Mais sait-on que le 24 mars a été installé, selon la terminologie des commissions, un Comité analyse, recherche et expertise (Care), chargé d’« éclairer les pouvoirs publics dans des délais très courts sur les suites à donner aux propositions d’approche innovantes scientifiques, technologiques et thérapeutiques formulées par la communauté scientifique française et étrangère pour répondre à la crise sanitaire de la covid-19 et vérifier que les conditions de déploiement et de portage sont réunies […], de solliciter la communauté scientifique pour faire des propositions sur des thématiques identifiées par le ministère des Solidarités et de la Santé ou le ministère de l’Enseignement supérieur, de la Recherche et de l’Innovation. » Un concurrent du premier Comité ? Non pas, puisque le Care, je cite, « travaille en lien étroit avec le Conseil scientifique déjà en place et a pour mission de proposer un éclairage public et indépendant. Deux membres du Comité scientifique sont également membres du Care ». Les deux comités macrophages (10 + 12 = 22 experts) s’interpénètrent donc, tels un virus une cellule…
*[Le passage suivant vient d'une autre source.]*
Lemma bind_gets {A B} (f : process -> A) (k : A -> M B) (p : process) :
  bind (gets f) k p = k (f p) p.
Proof. reflexivity. Qed.

Lemma bind_ret {A B} (a : A) (k : A -> M B) (p : process) :
  bind (ret a) k p = k a p.
Proof. reflexivity. Qed.

Lemma step_1_eq (p : process) :
  step_1 0 p =
  (i <- lookup_global_id (source_id p);;
   if negb (i =? NO_LOCAL_ID) then
     _ <- set_label (source_id p) (mpi_rank p) i i INT_MAX 0;; ret tt
   else ret tt) (step_1_reset p).
Proof.
  unfold step_1. cbn [Z.eqb].
  rewrite !bind_modify, bind_gets, !bind_modify, bind_gets.
  reflexivity.
Qed.

(** Step 1 on the rank that owns the source: the source gets the label
    [INT_MAX] with itself as predecessor, and the queue holds the entries of
    [insert_edges] for it. *)
Lemma step_1_source (p : process) (i : local_id) (v : vertex) :
  global_to_local p !! source_id p = Some i ->
  i <> NO_LOCAL_ID ->
  vec_at (vertices p) i = Some v ->
  id v <> sink_id p ->
  length (labels p) = length (vertices p) ->
  local_ends_in_range p v ->
  let p1 :=
    labelled_with i (mk_label INT_MAX (source_id p) (mpi_rank p) i)
      (step_1_reset p) in
  step_1 0 p =
  Some (tt, with_edge_queue
              (fun _ => insert_edges_spec p1 i v (source_id p)) p1).
Proof.
  intros Hg Hi Hv Hsink Hlen Hloc p1. rewrite step_1_eq.
  unfold lookup_global_id. unfold bind at 1. unfold bind at 1.
  cbn [gets ret]. change (global_to_local (step_1_reset p))
    with (global_to_local p). rewrite Hg.
  apply Z.eqb_neq in Hi. rewrite Hi. cbn [negb].
  assert (Hl0 : vec_at (labels (step_1_reset p)) i = Some EMPTY_LABEL).
  { cbn. rewrite vec_at_map.
    destruct (proj2 (vec_at_is_Some (labels p) i)) as [l ->]; [|reflexivity].
    rewrite Hlen. apply vec_at_is_Some. by exists v. }
  unfold bind.
  rewrite (set_label_won _ _ _ _ _ _ _ EMPTY_LABEL v Hl0 eq_refl Hv).
  cbv zeta. fold p1. change (sink_id (step_1_reset p)) with (sink_id p).
  apply Z.eqb_neq in Hsink. rewrite Hsink.
  assert (Hl1 : vec_at (labels p1) i =
                Some (mk_label INT_MAX (source_id p) (mpi_rank p) i)).
  { subst p1. cbn. eapply vec_at_set_eq. rewrite vec_at_map.
    destruct (proj2 (vec_at_is_Some (labels p) i)) as [l ->]; [|reflexivity].
    rewrite Hlen. apply vec_at_is_Some. by exists v. }
  rewrite (insert_edges_eq p1 i 0 v _ Hv Hl1).
  - reflexivity.
  - eapply local_ends_in_range_transfer; [| |exact Hloc]; [reflexivity|].
    subst p1. cbn. by rewrite vec_set_length, length_map.
Qed.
Pour les décideurs, voilà un aréopage déjà fourni dont on a tout lieu de croire que la multiplication va accélérer la prise des bonnes décisions !
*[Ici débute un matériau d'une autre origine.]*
(** * Trace page of jaeger-ui: view-range controller, sub-trace selection,
    trace representations and the ReferenceLink component.

    Shallow embedding of
    [packages/jaeger-ui/src/components/TracePage/url/ReferenceLink.tsx]
    (the [ReferenceLink] component and the [TracePageImpl] class).

    Numbers of the view range are JavaScript numbers, IEEE-754 binary64
    values.  The state-level model computes with exact rationals [Q]: the
    arithmetic the code writes, without rounding; module [Binary64] embeds
    the arithmetic of [_adjustViewRange] once more in Rocq's primitive
    binary64 floats, with the rounding of every operation, for the
    properties that rounding decides.  React's [setState] is modelled
    as a pure update of the state record; side effects (tracking calls,
    console output, navigation) are returned as a list of effects. *)

From Stdlib Require Import QArith Qminmax Lqa Bool PrimFloat.
From stdpp Require Import base gmap strings list.

(** Decimal literals of the source, such as [0.01], denote their nearest
    binary64 value, in JavaScript as in Rocq's float literals. *)
Set Warnings "-inexact-float".

Open Scope Q_scope.

(* ------------------------------------------------------------------ *)
(** ** JavaScript values stored in the view-range [time] object *)

(** Values that the fields of [IViewRangeTime] may hold: the committed
    range [current] (a pair), drag bounds such as [cursor], [shiftStart],
    [shiftEnd] (numbers, possibly [null]/[undefined]) and [reframe]
    (an [{anchor, shift}] object). *)
Inductive jsval :=
| JNum (q : Q)
| JPair (a b : Q)
| JReframe (anchor shift : Q)
| JNull
| JUndefined.

(** The [time] object of the view range, a JS object keyed by field name. *)
Abbreviation time_obj := (gmap string jsval).

(** [IViewRange = { time: IViewRangeTime }] *)
Record IViewRange := mkViewRange { time : time_obj }.

(* ------------------------------------------------------------------ *)
(** ** Constants (lines 165-179) *)

Definition VIEW_MIN_RANGE : Q := 1 # 100.
Definition VIEW_CHANGE_BASE : Q := 5 # 1000.
Definition VIEW_CHANGE_FAST : Q := 5 # 100.

Inductive shortcut :=
| panLeft | panLeftFast | panRight | panRightFast
| zoomIn | zoomInFast | zoomOut | zoomOutFast.

(** [shortcutConfig : { [name]: [startChange, endChange] }] *)
Definition shortcutConfig (g : shortcut) : Q * Q :=
  match g with
  | panLeft => (- VIEW_CHANGE_BASE, - VIEW_CHANGE_BASE)
  | panLeftFast => (- VIEW_CHANGE_FAST, - VIEW_CHANGE_FAST)
  | panRight => (VIEW_CHANGE_BASE, VIEW_CHANGE_BASE)
  | panRightFast => (VIEW_CHANGE_FAST, VIEW_CHANGE_FAST)
  | zoomIn => (VIEW_CHANGE_BASE, - VIEW_CHANGE_BASE)
  | zoomInFast => (VIEW_CHANGE_FAST, - VIEW_CHANGE_FAST)
  | zoomOut => (- VIEW_CHANGE_BASE, VIEW_CHANGE_BASE)
  | zoomOutFast => (- VIEW_CHANGE_FAST, VIEW_CHANGE_FAST)
  end.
Mais plus l’on est de fous… Dans la mesure où la présidente de ce comité bis, qualifié de « comité d’expertise rapide » (sic, ce qui sous-entend peut-être que le premier comité ne l’est pas autant… ?) est présidé par la prix Nobel (pour ses travaux sur le VIH) Françoise Barré-Sinoussi, virologue virologiste, distinguée membre de l’Institut Pasteur/Inserm, l’on pouvait croire que les « laboratoires académiques » incontournables, l’Institut Pasteur et l’Inserm, étaient dûment représentés, d’autant plus que deux membres du Comité scientifique Delfraissy étaient eux-mêmes issus de ces institutions. Tout comme est représentée dans les deux comités l’Aviesan, l’Alliance nationale pour les sciences de la vie et de la santé, créée le 8 avril 2009 dans le cadre de la Stratégie nationale pour la recherche et l’innovation (SNRI), chargée d’« accroître les performances de la recherche française ». Avec de tels comités alliés, la France devrait déjà avoir éradiqué le SARS-CoV-2 ou presque. À condition bien sûr d’en rajouter une louche. Versée par l’Inserm et l’Avesian sous la forme d’un troisième comité, un consortium (un mot qui se prononce en se gargarisant), le REACTing (pour Research and Action targeting emerging infectious diseases, soit la Recherche et l’action qui ciblent l’émergence des maladies infectieuses). Un pool multidisciplinaire d’équipes et de laboratoires « d’excellence » (c’est REACTing qui le dit), « afin de préparer et coordonner la recherche pour faire face aux crises sanitaires liées aux maladies infectieuses émergentes ». Mince ! Exactement la mission du Comité scientifique et du comité Care…
Armée d’une telle force de frappe, « rapide et excellente », la France en a fini avec les comités Théodule et s’engage résolument dans la recherche de vaccins et autres sérums, prêts dans… le temps qu’il faudra pour créer un comité d’accélération et de coordination des trois autres.